* **WORK TO BE COMPLETED**: How many lines below include the string "exact"? State the number alone.
━━━━
(** C6. For a classifier with a probability-estimation operation the
    adapter returns the predicted label together with a confidence that
    is the largest of the class probabilities the classifier reports
    for the document. *)
Theorem get_prediction_confidence_is_max
    (matrix : Type) (model : classifier matrix) (X : matrix) (t : trace)
    (proba_fn : matrix -> list (list Q))
    (label : Z) (labels : list Z) (row : list Q) (rows : list (list Q)) :
  predict_proba model = Some proba_fn ->
  predict model X = label :: labels ->
  proba_fn X = row :: rows ->
  row <> [] ->
  exists conf : Q,
    fst (get_prediction model X t) = Ok (label, Some conf)
    /\ is_max_of conf row.
Proof.
  intros Hp Hl Hr Hne.
  destruct (Np_max_is_max Hne) as (m & Hm & Hmax).
  exists m. split; [|exact Hmax].
  now rewrite (@get_prediction_proba _ model X t _ _ _ _ _ _ Hp Hl Hr Hm).
Qed.

Lemma get_prediction_confidence_is_max_witness :
  exists conf : Q,
    fst (get_prediction clf_proba [some_text] []) = Ok (0%Z, Some conf)
    /\ is_max_of conf [3 # 4; 1 # 4].
Proof.
  apply (@get_prediction_confidence_is_max docs clf_proba [some_text] []
           (fun X => map (fun _ => [3 # 4; 1 # 4]) X) 0%Z [] _ []);
    [reflexivity | reflexivity | reflexivity | discriminate].
Defined.

(** C10. When the reported probabilities of the two classes are
    nonnegative and sum to 1, the confidence the adapter returns lies
    between 1/2 and 1. *)
Theorem get_prediction_confidence_range
    (matrix : Type) (model : classifier matrix) (X : matrix) (t : trace)
    (proba_fn : matrix -> list (list Q))
    (label : Z) (labels : list Z) (p0 p1 : Q) (rows : list (list Q)) :
  predict_proba model = Some proba_fn ->
  predict model X = label :: labels ->
  proba_fn X = [p0; p1] :: rows ->
  0 <= p0 -> 0 <= p1 -> p0 + p1 == 1 ->
  exists conf : Q,
    fst (get_prediction model X t) = Ok (label, Some conf)
    /\ 1 # 2 <= conf /\ conf <= 1.
Proof.
  intros Hp Hl Hr H0 H1 Hsum.
  exists (Qmax p0 p1). split.
  - now rewrite (@get_prediction_proba _ model X t _ _ _ _ _ (Qmax p0 p1)
                   Hp Hl Hr eq_refl).
  - destruct (Q.max_spec p0 p1) as [[Hlt ->] | [Hle ->]]; split; lra.
Qed.

Lemma get_prediction_confidence_range_witness :
  exists conf : Q,
    fst (get_prediction clf_proba [some_text] []) = Ok (0%Z, Some conf)
    /\ 1 # 2 <= conf /\ conf <= 1.
Proof.
  apply (@get_prediction_confidence_range docs clf_proba [some_text] []
           (fun X => map (fun _ => [3 # 4; 1 # 4]) X) 0%Z [] (3 # 4) (1 # 4) []);
    [reflexivity | reflexivity | reflexivity | | | ];
    vm_compute; congruence.
Defined.

(* ================================================================= *)
(** * The detect button *)

Lemma lstrip_blank (s : Py.str) :
  forallb Py.isspace s = true -> Py.lstrip s = [].
Proof.
  induction s as [|c s IH]; [reflexivity|].
  cbn [forallb Py.lstrip]. intros [Hc Hs]%andb_prop.
  rewrite Hc. now apply IH.
Qed.

Lemma strip_blank (s : Py.str) :
  forallb Py.isspace s = true -> Py.strip s = [].
Proof.
  intros H. unfold Py.strip. now rewrite (lstrip_blank s H).
Qed.

(** A text with a character that is not whitespace survives [strip]. *)
Lemma lstrip_keeps (s : Py.str) :
  forallb Py.isspace s = false -> forallb Py.isspace (Py.lstrip s) = false.
Proof.
  induction s as [|c s IH]; [discriminate|].
  cbn [Py.lstrip]. destruct (Py.isspace c) eqn:Hc.
  - cbn [forallb]. rewrite Hc. exact IH.
  - trivial.
Qed.

Lemma forallb_rev {A} (f : A -> bool) (l : list A) :
  forallb f (rev l) = forallb f l.
Proof.
  induction l as [|x l IH]; [reflexivity|].
  cbn [rev forallb]. rewrite forallb_app, IH. cbn [forallb].
  now rewrite andb_true_r, andb_comm.
Qed.

Lemma strip_keeps (s : Py.str) :
  forallb Py.isspace s = false -> Py.truthy (Py.strip s) = true.
Proof.
  intros H. unfold Py.strip, Py.rstrip.
  apply lstrip_keeps in H. rewrite <- forallb_rev in H.
  apply lstrip_keeps in H. rewrite <- forallb_rev in H.
  now destruct (rev _).
Qed.

(** The trace only grows: every computation of the page is [appends]. *)
Section Trace.

Context {matrix : Type}.

Lemma appends_ret {A} (a : A) : appends (ret a).
Proof. intros t. exists []. cbn. now rewrite app_nil_r. Qed.

Lemma appends_raise {A} (e : exn) : appends (raise (A := A) e).
Proof. intros t. exists []. cbn. now rewrite app_nil_r. Qed.

Lemma appends_lift {A} (r : result A) : appends (lift r).
Proof. intros t. exists []. cbn. now rewrite app_nil_r. Qed.

Lemma appends_emit (e : event) : appends (emit e).
Proof. intros t. now exists [e]. Qed.

Lemma appends_bind {A B} (m : M trace A) (k : A -> M trace B) :
  appends m -> (forall a, appends (k a)) -> appends (bind m k).
Proof.
  intros Hm Hk t. unfold bind.
  destruct (Hm t) as [t1 E1]. destruct (m t) as [[a | e] s]; cbn in E1.
  - destruct (Hk a s) as [t2 E2]. exists (t1 ++ t2).
    now rewrite E2, E1, app_assoc.
  - now exists t1.
Qed.

Create HintDb appends.

#[local] Hint Resolve appends_ret appends_raise appends_lift appends_emit
  appends_bind : appends.

Lemma appends_get_prediction (model : classifier matrix) (X : matrix) :
  appends (get_prediction model X).
Proof.
  unfold get_prediction. destruct (predict_proba model);
    repeat (apply appends_bind; [|intros ?]); auto with appends.
Qed.

Lemma appends_predict_all (items : list (string * classifier matrix))
    (X : matrix) (ps : Py.dict Z) (cs : Py.dict (option Q)) :
  appends (predict_all items X ps cs).
Proof.
  revert ps cs. induction items as [|[name model] items IH]; intros ps cs.
  - apply appends_ret.
  - cbn [predict_all]. apply appends_bind;
      [apply appends_get_prediction | intros [pred conf]; apply IH].
Qed.

Lemma appends_write_rows (names : list string)
    (ps : Py.dict Z) (cs : Py.dict (option Q)) :
  appends (write_rows names ps cs).
Proof.
  induction names as [|name names IH]; cbn [write_rows].
  - apply appends_ret.
  - repeat (apply appends_bind; [|intros ?]); auto with appends.
Qed.

(** A text that is not blank reaches the vectorizer. *)
Lemma detect_transforms (art : artifacts matrix) (news_text : Py.str) :
  forallb Py.isspace news_text = false ->
  exists t', snd (detect art news_text [])
             = Tfidf_transform [news_text] :: t'.
Proof.
  intros H. unfold detect. rewrite (strip_keeps _ H). cbn [negb].
  unfold bind at 1. cbn [emit app].
  match goal with |- context [snd (?m ?t)] =>
    assert (Hm : appends m); [|destruct (Hm t) as [t' E]; now exists t']
  end.
  apply appends_bind; [apply appends_predict_all|].
  intros [ps cs]. destruct (majority_vote ps) as [[final_pred ones] zeros].
  repeat (apply appends_bind; [|intros ?]);
    auto using appends_write_rows with appends.
Qed.

End Trace.

(** With the toy artifacts a text that is not blank goes through the
    vectorizer and all four classifiers. *)
Example page_runs_inference :
  filter is_inference (snd (page toy_artifacts some_text true false []))
  = [Tfidf_transform [some_text];
     Model_predict; Model_predict_proba; Model_predict; Model_predict;
     Model_predict; Model_predict_proba].
Proof. reflexivity. Qed.

(** C8. When the submitted text is empty or all whitespace, pressing
    the detect button shows the warning and nothing else in the output
    column, and the run makes no call of the vectorizer or of any
    classifier, whatever the buttons. *)
Theorem blank_text_rejected
    (matrix : Type) (art : artifacts matrix) (news_text : Py.str) :
  forallb Py.isspace news_text = true ->
  detect art news_text []
  = (Ok tt, [St_warning "⚠️ Please paste some news text."])
  /\ page art news_text true false []
     = (Ok tt,
        [St_subheader "✍️ Paste News Text";
         St_text_area "Enter full news article/content";
         St_button "🔍 Detect News"; St_button "🧹 Clear";
         St_subheader "📌 Final Output";
         St_warning "⚠️ Please paste some news text."])
  /\ (forall (detect_btn clear_btn : bool) (e : event),
        In e (snd (page art news_text detect_btn clear_btn [])) ->
        is_inference e = false).
Proof.
  intros Hblank.
  assert (Hdetect : forall t,
             detect art news_text t
             = (Ok tt, t ++ [St_warning "⚠️ Please paste some news text."])).
  { intros t. unfold detect. now rewrite (strip_blank _ Hblank). }
  split; [apply Hdetect|].
  split.
  - unfold page, bind, emit, ret. cbn [app]. now rewrite Hdetect.
  - intros detect_btn clear_btn e.
    unfold page, bind, emit, ret, raise. cbn [app].
    destruct clear_btn, detect_btn; cbn [app snd]; rewrite ?Hdetect;
      cbn [app snd In]; intuition (subst; reflexivity).
Qed.

Lemma blank_text_rejected_witness :
  forallb Py.isspace blank_text = true
  /\ detect toy_artifacts blank_text []
     = (Ok tt, [St_warning "⚠️ Please paste some news text."])
  /\ filter is_inference (snd (page toy_artifacts blank_text true false []))
     = [].
Proof.
  assert (Hb : forallb Py.isspace blank_text = true) by reflexivity.
  destruct (@blank_text_rejected docs toy_artifacts blank_text Hb)
    as (Hd & Hp & _).
  split; [exact Hb|]. split; [exact Hd|].
  now rewrite Hp.
Defined.

(* ================================================================= *)
(** * Runs of the page from any trace *)

Lemma framed_ret {A} (a : A) : framed (ret a).
Proof. intros t. cbn. now rewrite app_nil_r. Qed.

Lemma framed_raise {A} (e : exn) : framed (raise (A := A) e).
Proof. intros t. cbn. now rewrite app_nil_r. Qed.

Lemma framed_lift {A} (r : result A) : framed (lift r).
Proof. intros t. cbn. now rewrite app_nil_r. Qed.

Lemma framed_emit (e : event) : framed (emit e).
Proof. intros t. reflexivity. Qed.

(** A sequence of two framed steps, run from any trace. *)
Lemma bind_run {A B} (m : M trace A) (k : A -> M trace B) :
  framed m -> (forall a, framed (k a)) ->
  forall t,
    bind m k t
    = match fst (m []) with
      | Ok a => (fst (k a []), t ++ snd (m []) ++ snd (k a []))
      | Raise e => (Raise e, t ++ snd (m []))
      end.
Proof.
  intros Hm Hk t. unfold bind. rewrite (Hm t).
  destruct (fst (m [])) as [a | e]; [|reflexivity].
  rewrite (Hk a). now rewrite app_assoc.
Qed.

Lemma framed_bind {A B} (m : M trace A) (k : A -> M trace B) :
  framed m -> (forall a, framed (k a)) -> framed (bind m k).
Proof.
  intros Hm Hk t. rewrite (@bind_run _ _ m k Hm Hk t), (@bind_run _ _ m k Hm Hk []).
  now destruct (fst (m [])).
Qed.

Create HintDb framed.

#[local] Hint Resolve framed_ret framed_raise framed_lift framed_emit
  framed_bind : framed.

Ltac framed_steps :=
  repeat (apply framed_bind; [|intros ?]); auto with framed.

Section Frames.

Context {matrix : Type}.
Implicit Types (model : classifier matrix) (X : matrix) (t : trace).
Implicit Types (art : artifacts matrix).

Lemma framed_get_prediction model X : framed (get_prediction model X).
Proof.
  unfold get_prediction. destruct (predict_proba model); framed_steps.
Qed.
━━━━
* **ANSWER SECTION**: 3